Definition on_flashing (req_id : Z) (enter : bool) (addr : Addr) (s : Server) : Server :=
  let s := stop_invalid_attachments (refresh_snapshot s) in
  if negb enter && negb (mode_eqb (ss_mode (s_snap s)) Flashing) then
    reply addr (R_Error req_id (validation_error
      (str_bytes "exit_flashing while the controller mode is " ++
       str_bytes (show_mode (ss_mode (s_snap s))) ++ str_bytes ", not FLASHING"))) s
  else if enter && negb (arm_at_rest s) then
    reply addr (R_Error req_id (validation_error
      (str_bytes "enter_flashing needs an arm at rest: mode " ++
       str_bytes (show_mode (ss_mode (s_snap s))) ++ str_bytes ", " ++
       show_int (Z.of_nat (length (s_pending s))) ++ str_bytes " queued, " ++
       str_bytes (if is_some (s_executing s) || is_some (s_active_stream s) then "moving" else "nothing moving")))) s
  else
    match waiters_try_push req_id addr (s_flashing_waiters s) with
    | Err error => reply addr (R_Error req_id error) s
    | Ok w => rt (if enter then RT_enter_flashing else RT_exit_flashing) (put_flashing_waiters w s)
    end.

Definition on_bus_swap (req_id : Z) (cmd : Command) (addr : Addr) (s : Server) : Server :=
  let s := invalidate_attachments s in
  let '(scope, call, simulator, answer) :=
    match cmd with
    | C_Simulator p =>
        ("the simulator switch"%string, RT_set_simulator (sim_on p), sim_on p,
         fun out => env_set_simulator out (sim_on p))
    | C_ConnectHardware p =>
        ("the hardware connect"%string, RT_connect_hardware (ch_port p), false,
         fun out => env_connect_hardware out (ch_port p))
    | _ => (""%string, RT_halt, false, fun _ => Ok tt)
    end in
  let '(s, _) := cancel_all_motion scope s in
  let started := answer (s_out s) in
  let s := rt call s in
  match started with
  | Err error => reply addr (R_Error req_id error) s
  | Ok _ =>
      let s := put_pending_simulator (Some simulator) s in
      match waiters_try_push req_id addr (s_bus_waiters s) with
      | Err error => reply addr (R_Error req_id error) s
      | Ok w => put_bus_waiters w s
      end
  end.

(** [C::Estop]: the drives are disabled before anything is answered. *)
Definition on_estop (s : Server) : Server :=
  let s := rt (RT_set_enabled false) (put_estop_latched true s) in
  let s := put_standing_error (Some (make_error WE_SysEstopActive UNATTRIBUTED [])) s in
  let '(s, _) := cancel_all_motion "estop" s in
  clear_pause s.

Definition on_stop (clear_queue : bool) (s : Server) : Server :=
  let '(s, dropped) := if clear_queue then cancel_all_motion "stop" s else cancel_active_motion "stop" s in
  let s := if clear_queue then clear_pause s else s in
  if clear_queue && (0 <? dropped)%nat then
    put_standing_error
      (Some (make_error WE_MotnCancelled UNATTRIBUTED [("scope"%string, str_bytes "stop")])) s
  else s.

Definition on_teleport (cmd : Command) (p : Teleport) (s : Server) : Server * result WireError unit :=
  match validate_supported (s_cfg s) cmd with
  | Some error => (s, Err error)
  | None =>
      let s :=
        match s_active_stream s with
        | Some superseded =>
            drain_stream_backlog superseded (rt RT_cancel_stream (put_active_stream None s))
        | None => s
        end in
      let '(s, _) := cancel_planned "a teleport" (negb (is_some (tp_tool_positions p))) s in
      let s := rt (RT_teleport (tp_angles p) (tp_tool_positions p)) s in
      (on_motion_accepted (put_teleport_homed true s), Ok tt)
  end.

(** The system commands answered from the match itself. *)
Definition system_effect (cmd : Command) (s : Server) : Server * result WireError unit :=
  let ok s := (s, Ok tt : result WireError unit) in
  let commission (node : Z) (force : bool) (what : string) (call : RtCall) :=
    match commissioning_gate node force what s with
    | Ok _ => ok (rt call s)
    | Err error => (s, Err error)
    end in
  match cmd with
  | C_Estop => ok (on_estop s)
  | C_SetExecutionSpeed p => ok (rt (RT_set_exec_speed (ses_scale p)) s)
  | C_Pause p => ok (rt (RT_set_exec_paused (pause_on p)) (put_execution_paused (pause_on p) s))
  | C_SetGravityComp p => ok (rt (RT_set_gravity_comp (sgc_on p)) s)
  | C_Stop p => ok (on_stop (stop_clear_queue p) s)
  | C_Teleport p => on_teleport cmd p s
  | C_SelectProfile p =>
      match List.find (fun x => eq_ignore_case x (spf_profile p)) (cfg_profiles (s_cfg s)) with
      | Some name => ok (sync_planner (put_profile name s))
      | None => (s, Err (make_error WE_SysProfileInvalid UNATTRIBUTED [("detail"%string, spf_profile p)]))
      end
  | C_SetPayload p =>
      let payload := mkPayloadSpec (spl_mass p) (spl_com p) (spl_inertia p) in
      ok (sync_planner (rt (RT_set_payload payload) (put_payload payload s)))
  | C_SetPidGains p =>
      match pid_gains_fault p (s_cfg s) with
      | Some error => (s, Err error)
      | None => ok (rt (RT_set_pid_gains p) s)
      end
  | C_SetCanId p => commission (sci_node p) (sci_force p) "set_can_id" (RT_set_can_id (sci_node p) (sci_new_id p))
  | C_SaveConfig p => commission (sc_node p) (sc_force p) "save_config" (RT_save_config (sc_node p))
  | C_SetToolId p =>
      match commissioning_gate (sti_node p) (sti_force p) "set_tool_id" s with
      | Err error => (s, Err error)
      | Ok _ =>
          if sti_force p || (sti_tool_id p =? 0) || existsb (Z.eqb (sti_tool_id p)) (cfg_tool_ids (s_cfg s))
          then ok (rt (RT_set_tool_id (sti_node p) (sti_tool_id p)) s)
          else (s, Err (validation_error (str_bytes "no configured tool carries tool id " ++
                 show_int (sti_tool_id p) ++ str_bytes "; configured ids " ++
                 show_debug_list (map show_int (cfg_tool_ids (s_cfg s))) ++
                 str_bytes " (or 0 to unprovision, or force)")))
      end
  | C_SetStatusRate p =>
      match status_rate_fault (tick_hz (s_cfg s)) (ssr_hz p) with
      | Some error => (s, Err error)
      | None => ok (put_status_rate_hz (sf_trunc_as_uint 32 (f64_to_SF (ssr_hz p))) s)
      end
  | C_SetCompletionPolicy p => ok (sync_planner (put_completion_policy (scp_policy p) s))
  | _ => ok s
  end.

★ ★ ★ ★ ★

What do the lines of the material read, from the first through the line with "fun out => env_connect_hardware"? Transcribe them exactly and stop there.

Definition on_flashing (req_id : Z) (enter : bool) (addr : Addr) (s : Server) : Server :=
  let s := stop_invalid_attachments (refresh_snapshot s) in
  if negb enter && negb (mode_eqb (ss_mode (s_snap s)) Flashing) then
    reply addr (R_Error req_id (validation_error
      (str_bytes "exit_flashing while the controller mode is " ++
       str_bytes (show_mode (ss_mode (s_snap s))) ++ str_bytes ", not FLASHING"))) s
  else if enter && negb (arm_at_rest s) then
    reply addr (R_Error req_id (validation_error
      (str_bytes "enter_flashing needs an arm at rest: mode " ++
       str_bytes (show_mode (ss_mode (s_snap s))) ++ str_bytes ", " ++
       show_int (Z.of_nat (length (s_pending s))) ++ str_bytes " queued, " ++
       str_bytes (if is_some (s_executing s) || is_some (s_active_stream s) then "moving" else "nothing moving")))) s
  else
    match waiters_try_push req_id addr (s_flashing_waiters s) with
    | Err error => reply addr (R_Error req_id error) s
    | Ok w => rt (if enter then RT_enter_flashing else RT_exit_flashing) (put_flashing_waiters w s)
    end.

Definition on_bus_swap (req_id : Z) (cmd : Command) (addr : Addr) (s : Server) : Server :=
  let s := invalidate_attachments s in
  let '(scope, call, simulator, answer) :=
    match cmd with
    | C_Simulator p =>
        ("the simulator switch"%string, RT_set_simulator (sim_on p), sim_on p,
         fun out => env_set_simulator out (sim_on p))
    | C_ConnectHardware p =>
        ("the hardware connect"%string, RT_connect_hardware (ch_port p), false,
         fun out => env_connect_hardware out (ch_port p))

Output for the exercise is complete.